Function identification
-----------------------


As we said already, binary is statically linked and all debug info is stripped. For us that means only one -- we will not be able to see any symbolic procedure names in disassembled code. Experiencing slight grieve.

There are two ways from now. First one is to make signatures of the static libc (string "The Linux C library 5.3.12" found in binary, however we can't rely on that, since it could be faked) and another one -- manual analysis of called functions. We pick second choice as we don't have program FLAIR from the IDA distribution, which is used to create signatures (moreover, as we know, it doesn't work with linux libraries). We gave up trying to find FLAIR and decided to manually find out function names. Will describe in details how it was achieved.

As known, many of libc functions (like read, geteuid ..etc) are only API to corresponding system calls. And system calls in OS Linux performed by calling interrupt 80h with a system call number in EAX register. Definition of those system calls numbers could be found in a file "/usr/src/linux/include/asm/unistd.h". For instance, system call with a number 31h is __NR_geteuid. This means that it could be called from function geteuid().
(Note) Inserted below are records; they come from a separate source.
(* ===== verification/MmaFormats.v ===== *)
(** * MMA emulation: element formats, block scales and the scale layout

    Models src/csrc/quantization/mma_emu/formats/: the E4M3 and E2M1 elements with
    their decoding at load time and their products (fp8_e4m3.cuh, fp4_e2m1.cuh), the
    UE4M3 and E8M0 block scales (nvfp4_ue4m3.cuh, mxfp4_e8m0.cuh) and the layout of
    the scales (scale_swizzle.cuh), with the accepted parameter values of
    core/design_space.cuh.

    A row of packed words, the accessor [DecodedFrag], is the list of its words.
    The loops over a row run twice over the products, as in the source. *)
From S2P Require Import Prelude MmaCore.

(** A significand of radix [radix] with [F] fractional bits, as a [uint64_t]. *)
Definition rescale (F radix raw : Z) : Z :=
  let scale_shift := F - radix in
  if 0 <=? scale_shift then u64 (Z.shiftl raw scale_shift) else Z.shiftr raw (- scale_shift).
(** The same on an [int64_t]. *)
Definition rescale_signed (F radix raw : Z) : Z :=
  let scale_shift := F - radix in
  if 0 <=? scale_shift then i64 (Z.shiftl raw scale_shift) else Z.shiftr raw (- scale_shift).

Definition zero_product : Product := mkProduct 1 0 0 true false false.
Definition nan_product : Product := mkProduct 1 0 0 false true false.
Definition nan_operand : Operand := mkOperand 1 0 0 false true false.

(** Four bytes in a word; the signed fields are stored as bytes. *)
Definition pack_word (sign sig exp flags : Z) : Z :=
  Z.lor (Z.lor (Z.lor (u8 sign) (u32 (Z.shiftl sig 8))) (u32 (Z.shiftl (u8 exp) 16))) (u32 (Z.shiftl flags 24)).
Definition word_byte (w i : Z) : Z := Z.land (Z.shiftr w (8 * i)) 0xFF.

(** ** FP8: E4M3 *)

Module Fp8.
Definition MANTISSA_BITS : Z := 3.
Definition EXPONENT_BIAS : Z := 7.
Definition IMPLICIT_ONE : Z := 8.
Definition PRODUCT_RADIX_BIT : Z := 6.
Definition NAN_PATTERN : Z := 0x7F.
Definition MAX_PRODUCT_EXP_DIFF : Z := 26.
Definition G_LOSSLESS : Z := 32.
Definition NAN_BIT : Z := 0x1.
Definition ZERO_BIT : Z := 0x2.

Record DecodedOperand := mkDecoded { sign : Z; significand : Z; exp : Z; flags : Z }.

Definition pack_decoded (d : DecodedOperand) : Z := pack_word (sign d) (significand d) (exp d) (flags d).
Definition unpack_decoded (w : Z) : DecodedOperand :=
  mkDecoded (i8 (word_byte w 0)) (word_byte w 1) (i8 (word_byte w 2)) (word_byte w 3).

Definition decode_operand (bits : Z) : DecodedOperand :=
  let sign := if negb (Z.land bits 0x80 =? 0) then -1 else 1 in
  let exponent := Z.land (Z.shiftr bits 3) 0x0F in
  let mantissa := Z.land bits 0x07 in
  if Z.land bits 0x7F =? NAN_PATTERN then mkDecoded sign 0 0 NAN_BIT
  else if (exponent =? 0) && (mantissa =? 0) then mkDecoded sign 0 0 ZERO_BIT
  else if exponent =? 0 then mkDecoded sign (u8 mantissa) (i8 (1 - EXPONENT_BIAS)) 0
  else mkDecoded sign (u8 (IMPLICIT_ONE + mantissa)) (i8 (exponent - EXPONENT_BIAS)) 0.

Definition multiply_predecoded (F : Z) (a b : DecodedOperand) : Product :=
  if negb (Z.land (flags a) NAN_BIT =? 0) || negb (Z.land (flags b) NAN_BIT =? 0) then nan_product
  else if negb (Z.land (flags a) ZERO_BIT =? 0) || negb (Z.land (flags b) ZERO_BIT =? 0) then zero_product
  else mkProduct (sign a * sign b) (exp a + exp b)
         (rescale F PRODUCT_RADIX_BIT (u64 (significand a * significand b))) false false false.

Record FP8Components := mkComponents {
  c_sign : Z; c_exponent : Z; c_mantissa : Z; c_zero : bool; c_subnormal : bool; c_nan : bool
}.

Definition decompose_fp8_e4m3 (bits : Z) : FP8Components :=
  let sign := if negb (Z.land bits 0x80 =? 0) then -1 else 1 in
  let exponent := Z.land (Z.shiftr bits 3) 0x0F in
  let mantissa := Z.land bits 0x07 in
  if Z.land bits 0x7F =? NAN_PATTERN then mkComponents sign exponent mantissa false false true
  else if (exponent =? 0) && (mantissa =? 0) then mkComponents sign exponent mantissa true false false
  else mkComponents sign exponent mantissa false (exponent =? 0) false.

(** The significand with the implicit bit and the unbiased exponent. *)
Definition component_sig (c : FP8Components) : Z := if c_subnormal c then c_mantissa c else IMPLICIT_ONE + c_mantissa c.
Definition component_exp (c : FP8Components) : Z := if c_subnormal c then 1 - EXPONENT_BIAS else c_exponent c - EXPONENT_BIAS.

Definition multiply_unnormalized (F : Z) (a b : FP8Components) : Product :=
  if c_nan a || c_nan b then nan_product
  else if c_zero a || c_zero b then zero_product
  else mkProduct (c_sign a * c_sign b) (component_exp a + component_exp b)
         (rescale F PRODUCT_RADIX_BIT (u64 (component_sig a * component_sig b))) false false false.
Definition multiply (F a_bits b_bits : Z) : Product :=
  multiply_unnormalized F (decompose_fp8_e4m3 a_bits) (decompose_fp8_e4m3 b_bits).

(** The variant that marks a product truncated to nothing as zero. *)
Definition multiply_unnormalized_g (G : Z) (a b : FP8Components) : Product :=
  let p := multiply_unnormalized G a b in
  if pr_is_nan p || pr_is_zero p then p
  else mkProduct (pr_sign p) (pr_exponent p) (pr_significand p) (pr_significand p =? 0) false false.
Definition multiply_g (G a_bits b_bits : Z) : Product :=
  multiply_unnormalized_g G (decompose_fp8_e4m3 a_bits) (decompose_fp8_e4m3 b_bits).

(** The product of the elements of two rows at one index. *)
Definition frag_product (F : Z) (ab : Z * Z) : Product :=
  multiply_predecoded F (unpack_decoded ab.1) (unpack_decoded ab.2).

Definition gdfs_group_accumulate_predecoded (G : Z) (a_frag b_frag : list Z) : GroupResult :=
  let elems := zip a_frag b_frag in
  let '(zero, max_exp) := foldl (λ s ab, group_scan s (frag_product G ab)) (true, -9999) elems in
  if zero then mkGroupResult 0 0 true
  else mkGroupResult (foldl (λ sum ab, group_add max_exp sum (frag_product G ab)) 0 elems) max_exp false.

Definition group_to_operand_fp8 (F G mantissa_sum max_exp : Z) : Operand :=
  if mantissa_sum =? 0 then make_zero_operand
  else
    let sign := if mantissa_sum <? 0 then -1 else 1 in
    let abs_sum := if mantissa_sum <? 0 then i64 (- mantissa_sum) else mantissa_sum in
    mkOperand sign max_exp (rescale_signed F G abs_sum) false false false.

(** The fused loop of CoFDA: the two passes of [chunked_accumulate] with the
    products made where they are used. *)
Definition cofda_mma (F E_ZERO : Z) (a_frag b_frag : list Z) (c : Z) : Z :=
  let elems := zip a_frag b_frag in
  let c_operand := fp32_to_operand F c in
  if op_is_nan c_operand then QNAN_BITS
  else
    match scan_result E_ZERO
      (foldl (λ s ab, scan_operand s (operand_of_product (frag_product F ab))) (scan_start c_operand) elems) with
    | inl special => special
    | inr max_exp =>
        let start := if negb (op_is_zero c_operand) && negb (op_is_inf c_operand)
                     then i64 (0 + i64 (op_sign c_operand * aligned max_exp (op_exponent c_operand) (op_significand c_operand)))
                     else 0 in
        fixed_to_fp32 F
          (foldl (λ sum ab, add_aligned max_exp sum (operand_of_product (frag_product F ab))) start elems) max_exp
    end.
End Fp8.

(** ** FP4: E2M1 *)

Module Fp4.
Definition BLOCK_SIZE : Z := 16.
Definition MANTISSA_BITS : Z := 1.
Definition EXPONENT_BIAS : Z := 1.
Definition IMPLICIT_ONE : Z := 2.
Definition PRODUCT_RADIX_BIT : Z := 2.
Definition MAX_PRODUCT_EXP_DIFF : Z := 4.
Definition G_LOSSLESS : Z := 6.
Definition ZERO_BIT : Z := 0x1.

(** An element of a tile of bytes with two of them each. *)
Definition load_fp4_from_tile (tile : Z → Z) (local_m k_local bk_packed : Z) : Z :=
  let byte := tile (local_m * bk_packed + k_local / 2) in
  if k_local mod 2 =? 0 then Z.land byte 0x0F else Z.shiftr byte 4.

Record FP4Components := mkComponents {
  c_sign : Z; c_exponent : Z; c_mantissa : Z; c_zero : bool; c_subnormal : bool
}.

Definition decompose_fp4_e2m1 (val : Z) : FP4Components :=
  let sign := if negb (Z.land val 0x8 =? 0) then -1 else 1 in
  let mag := Z.land val 0x7 in
  let exponent := Z.land (Z.shiftr mag MANTISSA_BITS) 0x3 in
  let mantissa := Z.land mag 0x1 in
  if mag =? 0 then mkComponents sign exponent mantissa true false
  else mkComponents sign exponent mantissa false (exponent =? 0).

Record DecodedFP4Operand := mkDecoded { sign : Z; sig : Z; exp : Z; flags : Z }.

Definition pack_decoded_fp4 (d : DecodedFP4Operand) : Z := pack_word (sign d) (sig d) (exp d) (flags d).
Definition unpack_decoded_fp4 (w : Z) : DecodedFP4Operand :=
  mkDecoded (i8 (word_byte w 0)) (word_byte w 1) (i8 (word_byte w 2)) (word_byte w 3).

Definition decode_fp4_operand (nibble : Z) : DecodedFP4Operand :=
  let sign := if negb (Z.land nibble 0x8 =? 0) then -1 else 1 in
  let mag := Z.land nibble 0x7 in
  let exp_field := Z.land (Z.shiftr mag MANTISSA_BITS) 0x3 in
  let mant := Z.land mag 0x1 in
  if mag =? 0 then mkDecoded sign 0 0 ZERO_BIT
  else if exp_field =? 0 then mkDecoded sign mant (i8 (1 - EXPONENT_BIAS)) 0
  else mkDecoded sign (u8 (IMPLICIT_ONE + mant)) (i8 (exp_field - EXPONENT_BIAS)) 0.

Definition multiply_predecoded (G : Z) (a b : DecodedFP4Operand) : Product :=
  if negb (Z.land (flags a) ZERO_BIT =? 0) || negb (Z.land (flags b) ZERO_BIT =? 0) then zero_product
  else
    let significand := rescale G PRODUCT_RADIX_BIT (u64 (sig a * sig b)) in
    mkProduct (sign a * sign b) (exp a + exp b) significand (significand =? 0) false false.

Definition component_sig (c : FP4Components) : Z := if c_subnormal c then c_mantissa c else IMPLICIT_ONE + c_mantissa c.
Definition component_exp (c : FP4Components) : Z := if c_subnormal c then 1 - EXPONENT_BIAS else c_exponent c - EXPONENT_BIAS.

Definition multiply_unnormalized (G : Z) (a b : FP4Components) : Product :=
  if c_zero a || c_zero b then zero_product
  else
    let significand := rescale G PRODUCT_RADIX_BIT (u64 (component_sig a * component_sig b)) in
    mkProduct (c_sign a * c_sign b) (component_exp a + component_exp b) significand (significand =? 0) false false.

Definition frag_product (G : Z) (ab : Z * Z) : Product :=
  multiply_predecoded G (unpack_decoded_fp4 ab.1) (unpack_decoded_fp4 ab.2).

Definition gdfs_group_accumulate_predecoded (G : Z) (a_frag b_frag : list Z) : GroupResult :=
  let elems := zip a_frag b_frag in
  let '(zero, max_exp) := foldl (λ s ab, group_scan s (frag_product G ab)) (true, -9999) elems in
  if zero then mkGroupResult 0 0 true
  else mkGroupResult (foldl (λ sum ab, group_add max_exp sum (frag_product G ab)) 0 elems) max_exp false.
End Fp4.

(** ** Block scales *)

(** UE4M3, the scales of NVFP4. *)
Module Ue4m3.
Definition NAN_VALUE : Z := 0x7F.
Definition EXPONENT_BIAS : Z := 7.
Definition Q1_3_SHIFT : Z := 3.

Definition is_nan (val : Z) : bool := Z.land val 0x7F =? NAN_VALUE.

(** The unbiased exponent and the significand of a masked scale. *)
Definition scale_exp (s : Z) : Z :=
  let e := Z.land (Z.shiftr s Q1_3_SHIFT) 0xF in if e =? 0 then -6 else e - EXPONENT_BIAS.
Definition scale_sig (s : Z) : Z :=
  if Z.land (Z.shiftr s Q1_3_SHIFT) 0xF =? 0 then Z.land s 0x7 else 8 + Z.land s 0x7.

Definition apply_scales (F G mantissa_sum max_exp sfa sfb : Z) : Operand :=
  let a := Z.land sfa 0x7F in
  let b := Z.land sfb 0x7F in
  if is_nan sfa || is_nan sfb then nan_operand
  else if (a =? 0) || (b =? 0) then make_zero_operand
  else
    let sign := if mantissa_sum <? 0 then -1 else 1 in
    let abs_sum := if mantissa_sum <? 0 then i64 (- mantissa_sum) else mantissa_sum in
    let sf_product := i64 (scale_sig a * scale_sig b) in
    let scaled_sum := i64 (Z.shiftl (i64 (abs_sum * sf_product)) max_exp) in
    mkOperand sign (scale_exp a + scale_exp b) (rescale_signed F (G + 6) scaled_sum) false false false.

Definition product_with_scales (F : Z) (a b : Fp4.FP4Components) (sfa sfb : Z) : Operand :=
  let ma := Z.land sfa 0x7F in
  let mb := Z.land sfb 0x7F in
  if is_nan sfa || is_nan sfb then nan_operand
  else if Fp4.c_zero a || Fp4.c_zero b || (ma =? 0) || (mb =? 0) then make_zero_operand
  else
    let raw_product := u64 (Fp4.component_sig a * Fp4.component_sig b) in
    let scaled_product := i64 (i64 (i64 raw_product * scale_sig ma) * scale_sig mb) in
    let significand := rescale_signed F (Fp4.PRODUCT_RADIX_BIT + 2 * Q1_3_SHIFT) scaled_product in
    mkOperand (Fp4.c_sign a * Fp4.c_sign b)
      (Fp4.component_exp a + Fp4.component_exp b + (scale_exp ma + scale_exp mb))
      significand (significand =? 0) false false.
End Ue4m3.

(** E8M0, the scales of MXFP4. *)
Module E8m0.
Definition BLOCK_SIZE : Z := 32.
Definition EXPONENT_BIAS : Z := 127.
Definition NAN_VALUE : Z := 0xFF.

Definition is_nan (val : Z) : bool := val =? NAN_VALUE.
Definition to_exponent (val : Z) : Z := val - EXPONENT_BIAS.

Definition apply_scales (F G mantissa_sum max_exp sfa sfb : Z) : Operand :=
  if is_nan sfa || is_nan sfb then nan_operand
  else
    let sign := if mantissa_sum <? 0 then -1 else 1 in
    let abs_sum := if mantissa_sum <? 0 then i64 (- mantissa_sum) else mantissa_sum in
    let shifted_sum := u64 (Z.shiftl (u64 abs_sum) max_exp) in
    mkOperand sign (to_exponent sfa + to_exponent sfb) (i64 (rescale F G shifted_sum)) false false false.

Definition product_with_scales (F : Z) (a b : Fp4.FP4Components) (sfa sfb : Z) : Operand :=
  if is_nan sfa || is_nan sfb then nan_operand
  else if Fp4.c_zero a || Fp4.c_zero b then make_zero_operand
  else
    let raw_product := u64 (Fp4.component_sig a * Fp4.component_sig b) in
    let significand := rescale_signed F Fp4.PRODUCT_RADIX_BIT (i64 raw_product) in
    mkOperand (Fp4.c_sign a * Fp4.c_sign b)
      (Fp4.component_exp a + Fp4.component_exp b + (to_exponent sfa + to_exponent sfb))
      significand (significand =? 0) false false.
End E8m0.

(** ** The layout of the block scales *)

Definition M_TILE_SIZE : Z := 128.
Definition K_BLOCKS_PER_TILE : Z := 4.

(** [swizzle::read_scale<BLKSZ>]; the index is an [int]. *)
Definition swizzled_idx (BLKSZ m k_block K : Z) : Z :=
  let num_k_blocks := (K + BLKSZ - 1) / BLKSZ in
  let k_tiles := (num_k_blocks + K_BLOCKS_PER_TILE - 1) / K_BLOCKS_PER_TILE in
  let m_tile := m / M_TILE_SIZE in
  let m_in_tile := m mod M_TILE_SIZE in
  let group_of_4 := m_in_tile / 32 in
  let row_in_32 := m_in_tile mod 32 in
  let k_tile := k_block / K_BLOCKS_PER_TILE in
  let k_in_tile := k_block mod K_BLOCKS_PER_TILE in
  i32 (k_in_tile + 4 * (group_of_4 + 4 * (row_in_32 + 32 * (k_tile + k_tiles * m_tile)))).
Definition read_scale (BLKSZ : Z) (sf_swizzled : list Z) (m k_block K : Z) : option Z :=
  let idx := swizzled_idx BLKSZ m k_block K in
  if idx <? 0 then None else sf_swizzled !! Z.to_nat idx.

(** ** The accepted parameter values *)

Definition kGDFS : Z := 1.
Definition kCoFDA : Z := 2.
Definition kCoFDADecoupled : Z := 3.
Definition COFDA_F : list Z := [3; 5; 7; 9; 10; 11; 12; 13; 17; 21; 25].
Definition GDFS_F : list Z := [7; 9; 10; 11; 13; 15; 25; 35].
Definition FP8_CS : list Z := [16; 32].
Definition MXFP4_CS : list Z := [16; 32].
Definition FP8_GS : list Z := [8; 16].
Definition MXFP4_GS : list Z := [16; 32].
Definition FP8_G : list Z := [3; 4; 5; 6; 8; 13; 32].
Definition FP4_G : list Z := [3; 4; 5; 6].
Definition ds_contains (set : list Z) (value : Z) : bool := existsb (λ x, x =? value) set.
Also, need to notice, that libc functions return results mostly in EAX register, this is a topic of programming with C convention.

Starting from the entrypoint of ELF binary, we move further down into code and enter inside all called functions to see whether "int 80h" calls are present. Thus, we find out all functions which are used to be API for system calls. Let's name some of them:
geteuid(), fork(), setsid(), chdir(), close(), unlink(), time(), kill(), dup2().

Also, many functions refer to a system call with the number 66h (__NR_socketcall). Via this call most of the socket functions are performed. Upon calling int 80h, register EAX is set to 66h and number of the sub-function passed in EBX. File "/usr/src/linux/include/linux/net.h" shows function symbolic names and their corresponding numbers definiton. For example, sub-function number 1 is call of function sys_socket(). Now we can identify some more libc function calls: socket(), recv(), bind(), listen(), accept(), send(). Moving further down the code we understand (or intuition suggests) that we are in libc library code already. Ok, enough, we stop here.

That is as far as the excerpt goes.